*To do*
Write out exactly the lines below that run from the one containing "induction Hst as" through the one containing "destruct (st !! user_id) as [c0|] eqn:Hc0;", both included, with no other lines.

########

(** Above twice the length of the input, the amount of fuel does not
    matter: the parser never stops for lack of it. *)
Lemma parse_fuel (f1 : nat) :
  forall f2,
    (forall inp, 2 * length inp < f1 -> 2 * length inp < f2 ->
                 parse_value f1 inp = parse_value f2 inp)
    /\ (forall inp, 2 * length inp + 1 < f1 -> 2 * length inp + 1 < f2 ->
                    parse_elements f1 inp = parse_elements f2 inp)
    /\ (forall inp, 2 * length inp + 1 < f1 -> 2 * length inp + 1 < f2 ->
                    parse_members f1 inp = parse_members f2 inp).
Proof.
  induction f1 as [| f1 IH]; intros f2.
  - repeat split; intros; lia.
  - destruct f2 as [| f2]; [repeat split; intros; lia |].
    specialize (IH f2). destruct IH as (IHv & IHe & IHm).
    repeat split.
    + intros inp H1 H2. rewrite !parse_value_S.
      destruct (skip_ws inp) as [| c rest] eqn:Hws; [reflexivity |].
      apply skip_ws_cons_length in Hws.
      destruct (N.eqb c QUOTE); [reflexivity |].
      destruct (N.eqb c LBRACKET).
      { destruct (skip_ws rest) as [| d rest'] eqn:Hws2; [reflexivity |].
        apply skip_ws_cons_length in Hws2.
        destruct (N.eqb d RBRACKET); [reflexivity |].
        rewrite (IHe (d :: rest')) by (simpl; lia). reflexivity. }
      destruct (N.eqb c LBRACE); [| reflexivity].
      destruct (skip_ws rest) as [| d rest'] eqn:Hws2; [reflexivity |].
      apply skip_ws_cons_length in Hws2.
      destruct (N.eqb d RBRACE); [reflexivity |].
      rewrite (IHm (d :: rest')) by (simpl; lia). reflexivity.
    + intros inp H1 H2. rewrite !parse_elements_S.
      rewrite (IHv inp) by lia.
      destruct (parse_value f2 inp) as [[v rest] |] eqn:Hv; [| reflexivity].
      apply (proj1 (parse_length f2)) in Hv.
      destruct (skip_ws rest) as [| c rest'] eqn:Hws; [reflexivity |].
      apply skip_ws_cons_length in Hws.
      destruct (N.eqb c COMMA); [| reflexivity].
      rewrite (IHe rest') by lia. reflexivity.
    + intros inp H1 H2. rewrite !parse_members_S.
      destruct (skip_ws inp) as [| q rest] eqn:Hws; [reflexivity |].
      apply skip_ws_cons_length in Hws.
      destruct (N.eqb q QUOTE); [| reflexivity].
      destruct (parse_string rest) as [[k rest1] |] eqn:Hs; [| reflexivity].
      apply parse_string_length in Hs.
      destruct (skip_ws rest1) as [| c rest2] eqn:Hws1; [reflexivity |].
      apply skip_ws_cons_length in Hws1.
      destruct (N.eqb c COLON); [| reflexivity].
      rewrite (IHv rest2) by lia.
      destruct (parse_value f2 rest2) as [[v rest3] |] eqn:Hv; [| reflexivity].
      apply (proj1 (parse_length f2)) in Hv.
      destruct (skip_ws rest3) as [| d rest4] eqn:Hws3; [reflexivity |].
      apply skip_ws_cons_length in Hws3.
      destruct (N.eqb d COMMA); [| reflexivity].
      rewrite (IHm rest4) by lia. reflexivity.
Qed.
(** X14.  The line of success of a batch is logged exactly when the batch
    is fulfilled: a batch that was rejected, or has not settled, has not
    logged it, and no other line of a batch reads the same. *)
Theorem batch_success_logged_iff_fulfilled :
  forall (Svc : Type) (athena : Athena Svc) (files : Files) (fuel : nat)
         (tables : Js.object Table) (s : Svc),
    (forall c tr s',
       createAthenaTables athena files fuel tables s = (c, tr, s') ->
       (In (EvLog "Athena tables created successfully.") tr <-> c = Fulfilled tt)) /\
    (forall c tr s',
       deleteAthenaTables athena fuel tables s = (c, tr, s') ->
       (In (EvLog "Athena tables deleted successfully.") tr <-> c = Fulfilled tt)).
Proof.
  intros Svc athena files fuel tables s. split.
  - intros c tr s' H. rewrite createAthenaTables_run in H.
    destruct (drainQueue (create_entry athena files fuel) (map_order tables) s)
      as [[c1 tr1] s1] eqn:R.
    assert (~ In (EvLog "Athena tables created successfully.") tr1) as N.
    { rewrite logged_In. intros I.
      pose proof (drainQueue_logged (create_entry athena files fuel)
                    (fun msg => forall rest, msg <> String "A" rest)
                    (map_order tables)
                    (fun item s0 c0 tr0 s0' E =>
                       create_logged athena files _ _ _ _ _ _ _ E)
                    _ _ _ _ R) as F.
      rewrite Forall_forall in F. exact (F _ I _ eq_refl). }
    destruct c1 as [u|e|e| |]; injection H as <- <- <-;
      try (split; [intros I; now elim N | discriminate]).
    split; [reflexivity|]. intros _. apply in_or_app. right. now left.
  - intros c tr s' H. rewrite deleteAthenaTables_run in H.
    destruct (drainQueue (delete_entry athena fuel) (map_order tables) s)
      as [[c1 tr1] s1] eqn:R.
    assert (~ In (EvLog "Athena tables deleted successfully.") tr1) as N.
    { rewrite logged_In. intros I.
      pose proof (drainQueue_logged (delete_entry athena fuel)
                    (fun msg => forall rest, msg <> String "A" rest)
                    (map_order tables)
                    (fun item s0 c0 tr0 s0' E =>
                       delete_logged_lines athena _ _ _ _ _ _ _ _ E)
                    _ _ _ _ R) as F.
      rewrite Forall_forall in F. exact (F _ I _ eq_refl). }
    destruct c1 as [u|e|e| |]; injection H as <- <- <-;
      try (split; [intros I; now elim N | discriminate]).
    split; [reflexivity|]. intros _. apply in_or_app. right. now left.
Qed.
(** X5.  In every session the chatbot can reach, the pending order is
    unset and the order history is empty: no handler ever writes them. *)
Theorem unused_fields_stay_empty (st : gmap string (@context num))
    (u : string) (c : context) :
  reachable st -> st !! u = Some c ->
  pending_order c = None /\ order_history c = [].
Proof.
  intros Hst. revert u c.
  induction Hst as [|st kb m user_id menu orders _ IH|st user_id _ IH];
    intros u c Hu.
  - rewrite lookup_empty in Hu. discriminate.
  - destruct (decide (u = user_id)) as [->|Hne].
    + assert (c = session_of
                    (fst (process kb st m user_id menu orders)) user_id) as ->.
      { unfold session_of. rewrite Hu. reflexivity. }
      rewrite process_message_session.
      destruct (handle_frame kb (classify_intent m)
                  (set_last_intent (session_of st user_id) (classify_intent m))
                  m user_id menu orders) as (H1 & H2 & _).
      cbv zeta in *. rewrite H1, H2. simpl. unfold session_of.
      destruct (st !! user_id) as [c0|] eqn:Hc0; simpl; [|auto].
      exact (IH _ _ Hc0).
    + rewrite process_message_others in Hu by exact Hne. exact (IH _ _ Hu).
  - unfold clear_cart in Hu. destruct (st !! user_id) as [c0|] eqn:Hc0.
    + destruct (decide (user_id = u)) as [->|Hne].
      * rewrite lookup_insert_eq in Hu. injection Hu as <-. simpl.
        exact (IH _ _ Hc0).
      * rewrite lookup_insert_ne in Hu by exact Hne. exact (IH _ _ Hu).
    + exact (IH _ _ Hu).
Qed.

(** X6.  Only an ORDER_INTENT or a CANCEL_ORDER message changes a cart:
    after a message of any other intent the cart of the user is the one
    before. *)
Theorem cart_changes_only_by_order_or_cancel (kb : KnowledgeBase)
    (st : gmap string (@context num)) (message user_id : string)
    (menu_items : list menu_item) (orders : option (list order_rec)) :
  classify_intent message <> ORDER_INTENT ->
  classify_intent message <> CANCEL_ORDER ->
  cart (session_of (fst (process kb st message user_id menu_items orders))
          user_id)
  = cart (session_of st user_id).
Proof.
  intros H1 H2. rewrite process_message_session.
  destruct (handle_frame kb (classify_intent message)
              (set_last_intent (session_of st user_id) (classify_intent message))
              message user_id menu_items orders) as (_ & _ & _ & H).
  cbv zeta in H. rewrite (H H1 H2). reflexivity.
Qed.

Lemma set_last_intent_same (c : @context num) (i : intent) :
  last_intent c = Some i -> set_last_intent c i = c.
Proof. destruct c. simpl. intros ->. reflexivity. Qed.

Lemma handle_cancel (kb : KnowledgeBase) (c : @context num)
    (message user_id : string) (menu_items : list menu_item)
    (orders : option (list order_rec)) :
  dispatch kb CANCEL_ORDER c message user_id menu_items orders
  = match cart c with
    | [] => (c, Returned (Reply RNothingToCancel None None))
    | _ :: _ =>
        (set_cart c [], Returned (Reply RCartCleared (Some "clear_cart") None))
    end.
Proof. reflexivity. Qed.

(** X7.  After a CANCEL_ORDER message the cart of the user is empty.  The
    reply says that the cart was cleared, with the action [clear_cart],
    when it had lines, and that there is nothing to cancel otherwise; a
    second cancel message gets the latter reply and changes nothing. *)
Theorem cancel_order_empties_cart (kb kb' : KnowledgeBase)
    (st : gmap string (@context num)) (message user_id : string)
    (menu_items menu_items' : list menu_item)
    (orders orders' : option (list order_rec)) :
  classify_intent message = CANCEL_ORDER ->
  let first := process kb st message user_id menu_items orders in
  let second := process kb' (fst first) message user_id menu_items' orders' in
  cart (session_of (fst first) user_id) = []
  /\ snd first
     = match cart (session_of st user_id) with
       | [] => Returned (Reply RNothingToCancel None None)
       | _ :: _ => Returned (Reply RCartCleared (Some "clear_cart") None)
       end
  /\ snd second = Returned (Reply RNothingToCancel None None)
  /\ fst second = fst first.
Proof.
  intros Hi. cbv zeta.
  rewrite (process_message_state num_zero num_add num_mul kb st). cbv zeta.
  rewrite (process_message_state num_zero num_add num_mul kb'). cbv zeta.
  rewrite Hi. cbn [fst snd]. rewrite !session_of_insert.
  set (c0 := set_last_intent (session_of st user_id) CANCEL_ORDER).
  assert (cart c0 = cart (session_of st user_id)) as Hc0 by reflexivity.
  assert (last_intent c0 = Some CANCEL_ORDER) as Hl0 by reflexivity.
  rewrite (handle_cancel kb c0). rewrite Hc0.
  destruct (cart (session_of st user_id)) as [|line lines]; cbn [fst snd].
  - rewrite (set_last_intent_same c0 _ Hl0), (handle_cancel kb' c0), Hc0.
    cbn [fst snd]. rewrite insert_insert_eq. auto.
  - rewrite (set_last_intent_same (set_cart c0 []) CANCEL_ORDER Hl0).
    rewrite (handle_cancel kb' (set_cart c0 [])). cbn [fst snd cart set_cart].
    rewrite insert_insert_eq. auto.
Qed.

########

*Result for this task*
  induction Hst as [|st kb m user_id menu orders _ IH|st user_id _ IH];
    intros u c Hu.
  - rewrite lookup_empty in Hu. discriminate.
  - destruct (decide (u = user_id)) as [->|Hne].
    + assert (c = session_of
                    (fst (process kb st m user_id menu orders)) user_id) as ->.
      { unfold session_of. rewrite Hu. reflexivity. }
      rewrite process_message_session.
      destruct (handle_frame kb (classify_intent m)
                  (set_last_intent (session_of st user_id) (classify_intent m))
                  m user_id menu orders) as (H1 & H2 & _).
      cbv zeta in *. rewrite H1, H2. simpl. unfold session_of.
      destruct (st !! user_id) as [c0|] eqn:Hc0; simpl; [|auto].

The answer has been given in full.